*TASK TO COMPLETE*. A stretch of the entries below is to be set down exactly, running from the line with "Lemma mosaic_post_proc_extends config" through the line with "[a|]; [|by apply extends_ret].", both included, and no other line.

*RECORDS SHOWN*.
Lemma mosaic_input_realizes config vmix amix rows cols r c i :
  named (VIDEOMIXER_NAME_1U 0) vmix -> named (INTERLIVE_NAME_1U 0) amix ->
  realizes (mosaic_input config vmix amix rows cols r c i) (nth_input_ok (av_base (e_base config)) i)
    (mosaic_input_names (e_base config) i) (mosaic_input_links (e_base config) i)
    (eq (tile_info (e_base config) rows cols r c)).
Proof.
  intros Hv Ha. unfold mosaic_input, nth_input, nth_input_ok, mosaic_input_names, mosaic_input_links, tile_info.
  destruct (c_input _ !! _) as [uri|]; [|apply stuck_bind, stuck_abort]. cbn [from_option].
  rewrite <- (andb_true_l (src_ok uri)). apply (realizes_skip _ _ true _ _ _ (eq uri)); [by apply builds_ret|]. intros ? <-.
  apply (realizes_then _ _ _ [] _ [] _ _ _ (make_src_realizes uri i src_timeout_sec)). intros src Hs.
  eapply builds_skip; [apply watch_src_builds|]. intros _ _.
  eapply (builds_bind _ _ [_] _ []); [by apply ElementAdd_builds|]. intros _ _.
  eapply builds_skip; [apply make_named_builds|]. intros dec Hd.
  eapply (builds_bind _ _ [_] _ []); [by apply ElementAdd_builds|]. intros _ _.
  eapply (builds_bind _ _ [] _ [_]); [apply ElementLink_builds; [by exists src|by exists dec]|]. intros _ _.
  eapply builds_skip; [apply builds_emit|]. intros _ _.
  eapply (builds_bind _ _ _ _ _ _ (eq (if av_have_video (e_base config) then tile rows cols r c else no_image))).
  { destruct (av_have_video _); [|by apply builds_ret].
    eapply builds_last; [by apply build_tile_builds|]. intros _ _. by apply builds_ret. }
  intros ? <-. eapply builds_last with (P := fun _ => True); [|intros _ _; by apply builds_ret].
  destruct (av_have_audio _); [by apply build_level_builds|by apply builds_ret].
Qed.

(** The loops run over the cells in the order of the inputs. *)
Lemma mosaic_cols_realizes (cell : Z -> Z -> build MosaicStreamInfo) sz ok ns ls info cs i :
  (forall c k, realizes (cell c k) (ok k) (ns k) (ls k) (eq (info c))) ->
  (i + Z.of_nat (length cs) <= Z.of_nat sz)%Z ->
  realizes (mosaic_cols cell sz cs i) (forallb ok (seqZ i (Z.of_nat (length cs))))
    (seqZ i (Z.of_nat (length cs)) ≫= ns) (seqZ i (Z.of_nat (length cs)) ≫= ls)
    (eq ((i + Z.of_nat (length cs))%Z, info <$> cs)).
Proof.
  intros Hcell. revert i. induction cs as [|c cs IH]; intros i Hle.
  { cbn. rewrite Z.add_0_r. by apply builds_ret. }
  cbn [length] in *. rewrite Nat2Z.inj_succ in *. rewrite seqZ_cons, Z.pred_succ by lia.
  cbn [forallb mosaic_cols]. rewrite !bind_cons. eapply realizes_bind; [apply Hcell|]. intros ? <-. cbn zeta.
  destruct (Z.eqb_spec (i + 1) (Z.of_nat sz)) as [He|He].
  - destruct cs; [|cbn [length] in Hle; lia]. cbn. by apply builds_ret.
  - eapply realizes_last; [apply (IH (Z.succ i)); lia|]. intros ? <-. apply builds_ret. f_equal. lia.
Qed.

Lemma mosaic_rows_realizes (cell : Z -> Z -> Z -> build MosaicStreamInfo) sz ok ns ls info cols rs i :
  (forall r c k, realizes (cell r c k) (ok k) (ns k) (ls k) (eq (info r c))) -> (0 <= cols)%Z ->
  (i + Z.of_nat (length rs) * cols <= Z.of_nat sz)%Z ->
  realizes (mosaic_rows cell sz cols rs i) (forallb ok (seqZ i (Z.of_nat (length rs) * cols)))
    (seqZ i (Z.of_nat (length rs) * cols) ≫= ns) (seqZ i (Z.of_nat (length rs) * cols) ≫= ls)
    (eq (rs ≫= fun r => info r <$> seqZ 0 cols)).
Proof.
  intros Hcell Hc. revert i. induction rs as [|r rs IH]; intros i Hle.
  { cbn. by apply builds_ret. }
  cbn [length] in *. rewrite Nat2Z.inj_succ, Z.mul_succ_l, Z.add_comm in *. rewrite seqZ_app by lia.
  cbn [mosaic_rows]. rewrite forallb_app, !bind_app, bind_cons.
  assert (Hl : Z.of_nat (length (seqZ 0 cols)) = cols) by (rewrite length_seqZ; lia).
  eapply realizes_bind.
  { pose proof (mosaic_cols_realizes (cell r) sz ok ns ls (info r) (seqZ 0 cols) i (Hcell r)) as Hm.
    rewrite Hl in Hm. apply Hm. lia. }
  intros ? <-. eapply realizes_last; [apply IH; lia|]. intros ? <-. by apply builds_ret.
Qed.

Lemma mosaic_grid_size sz rows cols :
  mosaic_grid sz = Some (rows, cols) -> (0 <= cols)%Z /\ (0 <= rows)%Z /\ (rows * cols = Z.of_nat sz)%Z.
Proof.
  unfold mosaic_grid.
  repeat match goal with |- context [Nat.eqb sz ?n] => destruct (Nat.eqb_spec sz n) as [->|_]; [intros [= <- <-]; lia|] end.
  done.
Qed.

Lemma nth_input_all c :
  forallb (nth_input_ok c) (seqZ 0 (Z.of_nat (length (c_input c)))) = forallb src_ok (c_input c).
Proof.
  apply eq_true_iff_eq. rewrite !forallb_forall. split.
  - intros Hf u (k & Hk)%list_elem_of_In%list_elem_of_lookup.
    specialize (Hf (Z.of_nat k)). unfold nth_input_ok in Hf. rewrite Nat2Z.id, Hk in Hf. apply Hf, list_elem_of_In, elem_of_seqZ.
    apply lookup_lt_Some in Hk. lia.
  - intros Hf k (Hk0 & Hk)%list_elem_of_In%elem_of_seqZ. unfold nth_input_ok.
    destruct (c_input c !! Z.to_nat k) as [u|] eqn:Hu; cbn.
    + apply Hf, list_elem_of_In. by eapply list_elem_of_lookup_2.
    + apply lookup_ge_None in Hu. lia.
Qed.

(** The tiles of the inputs, row by row. *)
Definition mosaic_options (config : AudioVideoConfig) (rows cols : Z) : MosaicImageOptions := {|
  screen_size := mosaic_screen; right_padding := mosaic_right_padding;
  sreams := seqZ 0 rows ≫= fun r => tile_info config rows cols r <$> seqZ 0 cols
|}.

Lemma mosaic_inputs_realizes config rows cols :
  let c := av_base (e_base config) in
  let ids := seqZ 0 (Z.of_nat (length (c_input c))) in
  mosaic_grid (length (c_input c)) = Some (rows, cols) ->
  realizes (mosaic_inputs config rows cols) (forallb src_ok (c_input c))
    ([VIDEOMIXER_NAME_1U 0; INTERLIVE_NAME_1U 0] ++ (ids ≫= mosaic_input_names (e_base config)))
    (ids ≫= mosaic_input_links (e_base config))
    (fun r => named (VIDEOMIXER_NAME_1U 0) r.1.1 /\ named (INTERLIVE_NAME_1U 0) r.1.2 /\
              r.2 = mosaic_options (e_base config) rows cols).
Proof.
  intros c ids Hg. apply mosaic_grid_size in Hg as (Hc & Hr & Hsz). unfold mosaic_inputs.
  eapply (builds_then _ _ _ [] _ []); [apply make_named_builds|]. intros vmix Hv.
  eapply (builds_then _ _ _ [_] _ []); [by apply ElementAdd_builds|]. intros _ _.
  eapply (builds_then _ _ _ [] _ []); [apply make_named_builds|]. intros amix Ha.
  eapply (builds_then _ _ _ [_] _ []); [by apply ElementAdd_builds|]. intros _ _.
  rewrite <- nth_input_all.
  assert (Hl : (Z.of_nat (length (seqZ 0 rows)) * cols)%Z = Z.of_nat (length (c_input c))) by (rewrite length_seqZ; lia).
  pose proof (mosaic_rows_realizes (fun r c i => mosaic_input config vmix amix rows cols r c i) (length (c_input c))
    (nth_input_ok c) (mosaic_input_names (e_base config)) (mosaic_input_links (e_base config))
    (tile_info (e_base config) rows cols) cols (seqZ 0 rows) 0) as Hm.
  rewrite Hl in Hm. eapply realizes_last.
  { apply Hm; [intros; by apply mosaic_input_realizes|lia..]. }
  intros ? <-. by apply builds_ret.
Qed.

(** ** The lines and the outputs *)

Definition mosaic_video_tail (config : EncodingConfig) : list string :=
  [CAIRO_NAME_1U 0; VIDEO_CONVERT_NAME_1U 0] ++ video_convert_tail (e_deinterlace config) 0 ++ [VIDEO_TEE_NAME_1U 0].
Definition mosaic_audio_tail (config : EncodingConfig) : list string :=
  [AUDIO_CONVERT_NAME_1U 0] ++ audio_convert_tail (e_volume config) (e_audio_channels_count config) 0 ++
  [AUDIO_TEE_NAME_1U 0].

(** A line that is linked behind [from] and ends in a tee. *)
Lemma line_tee_extends (mk : build (element * element)) a tail x from tee :
  builds mk (a :: tail) (chain_links (a :: tail)) (line_ends a tail) -> conn_named x from ->
  extends conn_named
    (first_last ← mk;
     ElementLink from (Some first_last.1) ;;
     append_element (make_element ELEMENT_TEE tee) (Some first_last.2)) true x ((a :: tail) ++ [tee]).
Proof.
  intros Hm Hx. unfold extends. rewrite last_snoc. cbn [realizes].
  eapply builds_perm.
  - eapply builds_bind; [exact Hm|]. intros [e1 e2] [He1 He2]. cbn [fst snd] in *.
    eapply builds_bind; [apply ElementLink_builds; [exact Hx|by exists e1]|]. intros _ _.
    apply (append_element_extends _ _ (List.last tail a)); [apply make_named_builds|by exists e2].
  - by cbn.
  - cbn [app]. rewrite (chain_links_cons x a), (chain_links_app a tail). solve_Permutation.
Qed.

Lemma mosaic_video_line_extends config options x from :
  conn_named x from -> extends conn_named (mosaic_video_line config options from) true x (mosaic_video_tail config).
Proof.
  intros Hx. unfold mosaic_video_line, mosaic_video_tail.
  set (t := video_convert_tail _ _ ++ _). unfold extends. cbn [app realizes]. rewrite !last_cons, !chain_links_cons.
  eapply builds_skip; [apply make_named_builds|]. intros cairo Hc.
  eapply (builds_bind _ _ [_] _ []); [by apply ElementAdd_builds|]. intros _ _.
  eapply (builds_bind _ _ [] _ [_]); [apply ElementLink_builds; [done|by exists cairo]|]. intros _ _.
  eapply builds_skip; [apply builds_emit|]. intros _ _.
  pose proof (line_tee_extends (build_video_convert (e_deinterlace config) 0) (VIDEO_CONVERT_NAME_1U 0)
    (video_convert_tail (e_deinterlace config) 0) (CAIRO_NAME_1U 0) (Some cairo) (VIDEO_TEE_NAME_1U 0)) as Hl.
  unfold extends in Hl. cbn [app realizes] in Hl. rewrite last_cons, chain_links_cons in Hl.
  apply Hl; [apply build_video_convert_builds|by exists cairo].
Qed.

Lemma mosaic_audio_line_extends config x from :
  conn_named x from -> extends conn_named (mosaic_audio_line config from) true x (mosaic_audio_tail config).
Proof. intros Hx. apply line_tee_extends; [apply build_audio_converters_builds|done]. Qed.

Definition mosaic_post_chain (config : EncodingConfig) (i : Z) : list string :=
  (if e_aspect_ratio config is Some _ then [ASPECT_RATIO_NAME_1U i] else []) ++
  (if e_frame_rate config is Some _ then
     when (negb (IsMfxGpu config)) [VIDEO_RATE_NAME_1U i; VIDEO_RATE_CAPS_FILTER_NAME_1U i] else []).
Definition mosaic_codec_chain (config : EncodingConfig) (i : Z) : list string :=
  VIDEO_CODEC_NAME_1U i :: encoder_caps (e_video_encoder config) (e_video_encoder_str_args config) i.
Definition mosaic_video_chain (config : EncodingConfig) (i : Z) (rtp : bool) : list string :=
  [VIDEO_TEE_QUEUE_NAME_1U i] ++ mosaic_post_chain config i ++ mosaic_codec_chain config i ++
  when rtp [VIDEO_PAY_NAME_1U i] ++ when (IsH264Encoder (e_video_encoder config)) [VIDEO_PARSER_NAME_1U i].
Definition mosaic_encoder_chain (config : EncodingConfig) (i : Z) : list string :=
  if String.eqb (e_audio_encoder config) LAME_MP3_ENC
  then [AUDIO_RESAMPLE_NAME_1U i; AUDIO_CODEC_NAME_1U i; MPEG_AUDIO_PARSE_NAME_1U i] else [AUDIO_CODEC_NAME_1U i].
Definition mosaic_audio_chain (config : EncodingConfig) (i : Z) (rtp : bool) : list string :=
  [AUDIO_TEE_QUEUE_NAME_1U i] ++ mosaic_encoder_chain config i ++ when rtp [AUDIO_PAY_NAME_1U i].

Lemma extends_when (m : option element -> build (option element)) b x from c ok :
  conn_named x from -> (b = true -> extends conn_named (m from) ok x c) ->
  extends conn_named (if b then m from else mret from) (implb b ok) x (when b c).
Proof. intros Hx Hm. destruct b; [by apply Hm|by apply extends_ret]. Qed.

Lemma mosaic_post_proc_extends config i x from :
  conn_named x from -> extends conn_named (mosaic_post_proc config i from) true x (mosaic_post_chain config i).
Proof.
  intros Hx. unfold mosaic_post_proc, mosaic_post_chain. apply (extends_bind conn_named conn_named _ _ true true).
  { destruct (e_aspect_ratio config) as [a|]; [|by apply extends_ret].
    apply append_element_extends; [|done]. unfold ElementAspectRatio_SetAspectRatio. build_all. }
  intros last Hl. destruct (e_frame_rate config) as [r|]; [|by apply extends_ret].
  destruct (IsMfxGpu config); [by apply extends_ret|]. destruct Hl as (el & -> & Hel).
  unfold extends. eapply realizes_last; [by apply build_video_framerate_extends|]. intros e He. apply builds_ret. by exists e.
Qed.

Lemma mosaic_video_pay_realizes vcodec i :
  realizes (mosaic_video_pay vcodec i)
    (IsH264Encoder vcodec || String.eqb vcodec X265_ENC || String.eqb vcodec MPEG2_ENC) [] [] (named (VIDEO_PAY_NAME_1U i)).
Proof.
  unfold mosaic_video_pay. destruct (IsH264Encoder vcodec); [apply (src_make_video_pay_builds VIDEO_H264_CODEC)|].
  destruct (String.eqb vcodec X265_ENC); [apply (src_make_video_pay_builds VIDEO_H265_CODEC)|].
  destruct (String.eqb vcodec MPEG2_ENC); [apply (src_make_video_pay_builds VIDEO_MPEG_CODEC)|apply stuck_abort].
Qed.

Lemma append_realizes_extends mk ok n x from :
  realizes mk ok [] [] (named n) -> conn_named x from -> extends conn_named (append_element mk from) ok x [n].
Proof.
  intros Hm Hx. destruct ok; [by apply append_element_extends|]. by apply stuck_bind.
Qed.

Definition mosaic_pay_ok (config : EncodingConfig) : bool := is_ok (Encoding_GetVideoCodecType config).

Lemma mosaic_pay_ok_spec config :
  mosaic_pay_ok config =
  IsH264Encoder (e_video_encoder config) || String.eqb (e_video_encoder config) X265_ENC ||
  String.eqb (e_video_encoder config) MPEG2_ENC.
Proof.
  unfold mosaic_pay_ok, Encoding_GetVideoCodecType. cbn zeta.
  destruct (IsH264Encoder _), (String.eqb _ X265_ENC), (String.eqb _ MPEG2_ENC); reflexivity.
Qed.

(** A line that ends in an element [mx] which is already there. *)
Definition leads_to {A} (m : build A) (ok : bool) (x : string) (c : list string) (mx : string) : Prop :=
  realizes m ok c (chain_links (x :: c ++ [mx])) (fun _ => True).

Lemma leads_to_bind {A B} (N : string -> A -> Prop) (m : build A) (f : A -> build B) ok1 ok2 x c1 c2 mx :
  extends N m ok1 x c1 -> (forall a, N (List.last c1 x) a -> leads_to (f a) ok2 (List.last c1 x) c2 mx) ->
  leads_to (m ≫= f) (ok1 && ok2) x (c1 ++ c2) mx.
Proof.
  unfold extends, leads_to. intros Hm Hf. rewrite <- app_assoc, chain_links_app. by eapply realizes_bind.
Qed.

*TASK SOLUTION*.
Lemma mosaic_post_proc_extends config i x from :
  conn_named x from -> extends conn_named (mosaic_post_proc config i from) true x (mosaic_post_chain config i).
Proof.
  intros Hx. unfold mosaic_post_proc, mosaic_post_chain. apply (extends_bind conn_named conn_named _ _ true true).
  { destruct (e_aspect_ratio config) as [a|]; [|by apply extends_ret].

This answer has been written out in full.